Once you reach the line containing "if negb (Py.is_empty url)" in the entries below, write out that line and each one after it down to the line containing "let url := if negb (Py.is_empty query)", exactly and with nothing added.

+++ Extracted information +++

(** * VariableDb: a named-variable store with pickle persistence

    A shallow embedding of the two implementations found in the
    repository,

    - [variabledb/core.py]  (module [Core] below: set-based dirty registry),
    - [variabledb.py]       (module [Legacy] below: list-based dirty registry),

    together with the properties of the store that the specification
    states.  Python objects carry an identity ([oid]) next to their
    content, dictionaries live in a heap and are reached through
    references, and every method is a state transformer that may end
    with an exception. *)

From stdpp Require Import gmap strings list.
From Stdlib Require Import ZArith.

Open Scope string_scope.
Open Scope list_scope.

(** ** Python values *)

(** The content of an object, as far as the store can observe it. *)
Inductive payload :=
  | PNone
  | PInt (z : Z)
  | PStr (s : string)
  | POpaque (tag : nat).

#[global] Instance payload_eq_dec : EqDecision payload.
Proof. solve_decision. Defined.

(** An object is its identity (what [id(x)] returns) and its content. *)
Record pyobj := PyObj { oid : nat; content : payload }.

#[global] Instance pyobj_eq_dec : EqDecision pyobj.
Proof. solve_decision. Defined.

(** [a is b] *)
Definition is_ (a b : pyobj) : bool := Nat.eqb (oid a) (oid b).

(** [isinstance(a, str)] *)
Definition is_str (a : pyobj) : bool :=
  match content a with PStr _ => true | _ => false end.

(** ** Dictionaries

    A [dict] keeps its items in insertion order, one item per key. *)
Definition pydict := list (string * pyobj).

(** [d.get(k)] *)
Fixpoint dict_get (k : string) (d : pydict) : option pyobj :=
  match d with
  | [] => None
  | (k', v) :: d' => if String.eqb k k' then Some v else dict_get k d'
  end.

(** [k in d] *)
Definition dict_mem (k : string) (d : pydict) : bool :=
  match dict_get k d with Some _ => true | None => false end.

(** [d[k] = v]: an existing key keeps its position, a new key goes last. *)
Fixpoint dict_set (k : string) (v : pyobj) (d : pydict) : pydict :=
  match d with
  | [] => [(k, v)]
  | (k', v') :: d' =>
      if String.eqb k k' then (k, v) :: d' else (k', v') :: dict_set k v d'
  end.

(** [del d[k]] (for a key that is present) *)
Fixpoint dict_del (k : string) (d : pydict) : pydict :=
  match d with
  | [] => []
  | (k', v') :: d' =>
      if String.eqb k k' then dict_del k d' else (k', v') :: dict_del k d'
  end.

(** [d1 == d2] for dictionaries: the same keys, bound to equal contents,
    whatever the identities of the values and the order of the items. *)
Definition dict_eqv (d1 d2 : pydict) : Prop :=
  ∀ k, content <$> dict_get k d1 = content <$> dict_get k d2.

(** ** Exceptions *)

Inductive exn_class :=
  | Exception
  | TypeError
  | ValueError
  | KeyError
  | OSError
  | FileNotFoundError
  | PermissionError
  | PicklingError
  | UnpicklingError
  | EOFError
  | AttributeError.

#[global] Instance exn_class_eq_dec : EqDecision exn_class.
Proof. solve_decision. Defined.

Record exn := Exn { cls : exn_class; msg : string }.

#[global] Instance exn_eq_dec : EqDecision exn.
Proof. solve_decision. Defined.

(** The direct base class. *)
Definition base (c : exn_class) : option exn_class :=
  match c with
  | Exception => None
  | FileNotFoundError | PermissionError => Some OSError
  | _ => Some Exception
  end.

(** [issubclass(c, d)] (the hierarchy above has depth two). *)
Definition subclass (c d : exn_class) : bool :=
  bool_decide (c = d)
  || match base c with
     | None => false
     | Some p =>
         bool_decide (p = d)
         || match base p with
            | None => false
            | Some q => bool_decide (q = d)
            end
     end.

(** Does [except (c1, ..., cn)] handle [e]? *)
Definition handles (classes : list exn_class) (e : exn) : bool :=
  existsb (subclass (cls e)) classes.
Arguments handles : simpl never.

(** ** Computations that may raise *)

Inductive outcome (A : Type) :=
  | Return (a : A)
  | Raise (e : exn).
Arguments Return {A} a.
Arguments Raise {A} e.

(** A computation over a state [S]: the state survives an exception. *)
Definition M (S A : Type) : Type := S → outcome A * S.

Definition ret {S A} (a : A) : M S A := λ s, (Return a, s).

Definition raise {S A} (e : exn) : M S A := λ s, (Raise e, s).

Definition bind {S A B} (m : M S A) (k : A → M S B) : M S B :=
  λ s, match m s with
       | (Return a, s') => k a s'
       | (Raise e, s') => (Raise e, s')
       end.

+++
+++ Extracted information +++

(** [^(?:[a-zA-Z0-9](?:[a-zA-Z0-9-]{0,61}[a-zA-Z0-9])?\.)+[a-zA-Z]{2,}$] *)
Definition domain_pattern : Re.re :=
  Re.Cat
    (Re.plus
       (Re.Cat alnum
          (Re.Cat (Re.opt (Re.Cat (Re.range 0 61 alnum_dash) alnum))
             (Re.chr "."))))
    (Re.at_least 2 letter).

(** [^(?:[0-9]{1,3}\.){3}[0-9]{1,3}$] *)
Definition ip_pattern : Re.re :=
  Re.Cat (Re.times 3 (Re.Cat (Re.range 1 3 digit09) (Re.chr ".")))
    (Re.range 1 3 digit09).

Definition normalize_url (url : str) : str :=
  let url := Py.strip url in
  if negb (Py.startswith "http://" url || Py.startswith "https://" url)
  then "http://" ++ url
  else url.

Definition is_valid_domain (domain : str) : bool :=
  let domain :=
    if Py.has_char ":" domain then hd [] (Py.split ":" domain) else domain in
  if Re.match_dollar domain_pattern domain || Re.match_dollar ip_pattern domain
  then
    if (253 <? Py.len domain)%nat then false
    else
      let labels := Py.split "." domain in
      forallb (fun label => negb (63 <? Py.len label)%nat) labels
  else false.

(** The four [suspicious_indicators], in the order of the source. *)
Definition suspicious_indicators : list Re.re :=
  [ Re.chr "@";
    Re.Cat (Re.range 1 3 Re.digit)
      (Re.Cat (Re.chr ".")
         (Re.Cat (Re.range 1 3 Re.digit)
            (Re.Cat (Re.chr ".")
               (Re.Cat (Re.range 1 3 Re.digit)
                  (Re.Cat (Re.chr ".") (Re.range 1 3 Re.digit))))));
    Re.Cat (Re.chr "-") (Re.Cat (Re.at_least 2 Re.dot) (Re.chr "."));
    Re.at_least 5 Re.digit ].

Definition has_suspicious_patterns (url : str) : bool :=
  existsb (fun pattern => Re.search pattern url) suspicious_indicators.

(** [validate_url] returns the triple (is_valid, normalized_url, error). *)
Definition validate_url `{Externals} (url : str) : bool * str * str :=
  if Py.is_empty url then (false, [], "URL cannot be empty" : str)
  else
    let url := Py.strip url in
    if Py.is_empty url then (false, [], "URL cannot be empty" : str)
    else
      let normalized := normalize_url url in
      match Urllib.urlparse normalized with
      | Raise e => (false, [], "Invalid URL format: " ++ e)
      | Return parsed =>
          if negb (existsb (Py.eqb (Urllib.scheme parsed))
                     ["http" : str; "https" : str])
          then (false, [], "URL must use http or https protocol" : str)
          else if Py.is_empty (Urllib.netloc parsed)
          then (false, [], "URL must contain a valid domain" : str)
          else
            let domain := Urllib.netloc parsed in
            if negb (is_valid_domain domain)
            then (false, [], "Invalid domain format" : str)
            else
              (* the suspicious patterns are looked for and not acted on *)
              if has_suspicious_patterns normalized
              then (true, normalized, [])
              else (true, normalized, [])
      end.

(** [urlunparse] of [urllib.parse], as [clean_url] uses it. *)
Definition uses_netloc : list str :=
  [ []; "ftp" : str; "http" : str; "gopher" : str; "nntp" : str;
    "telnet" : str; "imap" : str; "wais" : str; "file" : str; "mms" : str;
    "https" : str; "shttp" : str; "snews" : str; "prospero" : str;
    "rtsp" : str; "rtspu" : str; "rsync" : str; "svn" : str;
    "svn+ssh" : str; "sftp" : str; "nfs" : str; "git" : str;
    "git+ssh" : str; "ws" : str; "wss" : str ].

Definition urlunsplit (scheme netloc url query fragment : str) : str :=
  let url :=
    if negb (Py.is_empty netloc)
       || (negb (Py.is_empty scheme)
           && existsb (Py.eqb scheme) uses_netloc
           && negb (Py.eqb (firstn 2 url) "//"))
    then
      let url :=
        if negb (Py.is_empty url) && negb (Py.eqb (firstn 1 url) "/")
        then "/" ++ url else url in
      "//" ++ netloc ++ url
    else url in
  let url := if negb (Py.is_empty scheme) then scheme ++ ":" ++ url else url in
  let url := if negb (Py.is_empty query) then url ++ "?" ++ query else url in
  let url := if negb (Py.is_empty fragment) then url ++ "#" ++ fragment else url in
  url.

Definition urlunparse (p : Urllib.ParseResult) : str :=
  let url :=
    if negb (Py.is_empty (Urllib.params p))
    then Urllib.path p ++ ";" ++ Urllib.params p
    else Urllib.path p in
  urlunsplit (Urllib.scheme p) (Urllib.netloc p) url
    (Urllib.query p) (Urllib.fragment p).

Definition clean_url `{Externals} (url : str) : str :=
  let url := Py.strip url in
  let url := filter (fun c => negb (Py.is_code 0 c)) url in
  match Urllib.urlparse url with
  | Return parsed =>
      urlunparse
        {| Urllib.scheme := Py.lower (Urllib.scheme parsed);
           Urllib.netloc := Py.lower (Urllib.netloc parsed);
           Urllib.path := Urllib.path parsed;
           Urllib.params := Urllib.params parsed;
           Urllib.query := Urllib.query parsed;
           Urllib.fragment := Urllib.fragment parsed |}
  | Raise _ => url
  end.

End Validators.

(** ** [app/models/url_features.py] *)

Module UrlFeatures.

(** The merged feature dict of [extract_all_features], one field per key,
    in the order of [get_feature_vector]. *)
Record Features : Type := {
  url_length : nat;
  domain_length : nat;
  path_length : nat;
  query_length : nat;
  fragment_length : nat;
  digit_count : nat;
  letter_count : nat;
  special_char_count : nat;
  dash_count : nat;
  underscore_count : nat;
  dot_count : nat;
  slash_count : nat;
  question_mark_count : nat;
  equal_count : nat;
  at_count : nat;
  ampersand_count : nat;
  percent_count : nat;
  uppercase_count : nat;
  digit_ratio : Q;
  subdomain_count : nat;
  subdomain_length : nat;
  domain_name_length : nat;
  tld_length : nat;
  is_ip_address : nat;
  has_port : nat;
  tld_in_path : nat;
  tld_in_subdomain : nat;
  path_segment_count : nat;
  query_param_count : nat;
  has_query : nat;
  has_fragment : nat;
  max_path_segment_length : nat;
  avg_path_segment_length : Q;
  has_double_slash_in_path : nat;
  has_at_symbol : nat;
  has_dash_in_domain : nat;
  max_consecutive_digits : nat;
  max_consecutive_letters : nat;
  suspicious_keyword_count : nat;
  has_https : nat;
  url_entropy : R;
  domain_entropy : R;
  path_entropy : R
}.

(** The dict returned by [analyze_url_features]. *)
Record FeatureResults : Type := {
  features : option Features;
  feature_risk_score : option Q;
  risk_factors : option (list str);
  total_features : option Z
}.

+++

▶ **Answer area**:
        if negb (Py.is_empty url) && negb (Py.eqb (firstn 1 url) "/")
        then "/" ++ url else url in
      "//" ++ netloc ++ url
    else url in
  let url := if negb (Py.is_empty scheme) then scheme ++ ":" ++ url else url in
  let url := if negb (Py.is_empty query) then url ++ "?" ++ query else url in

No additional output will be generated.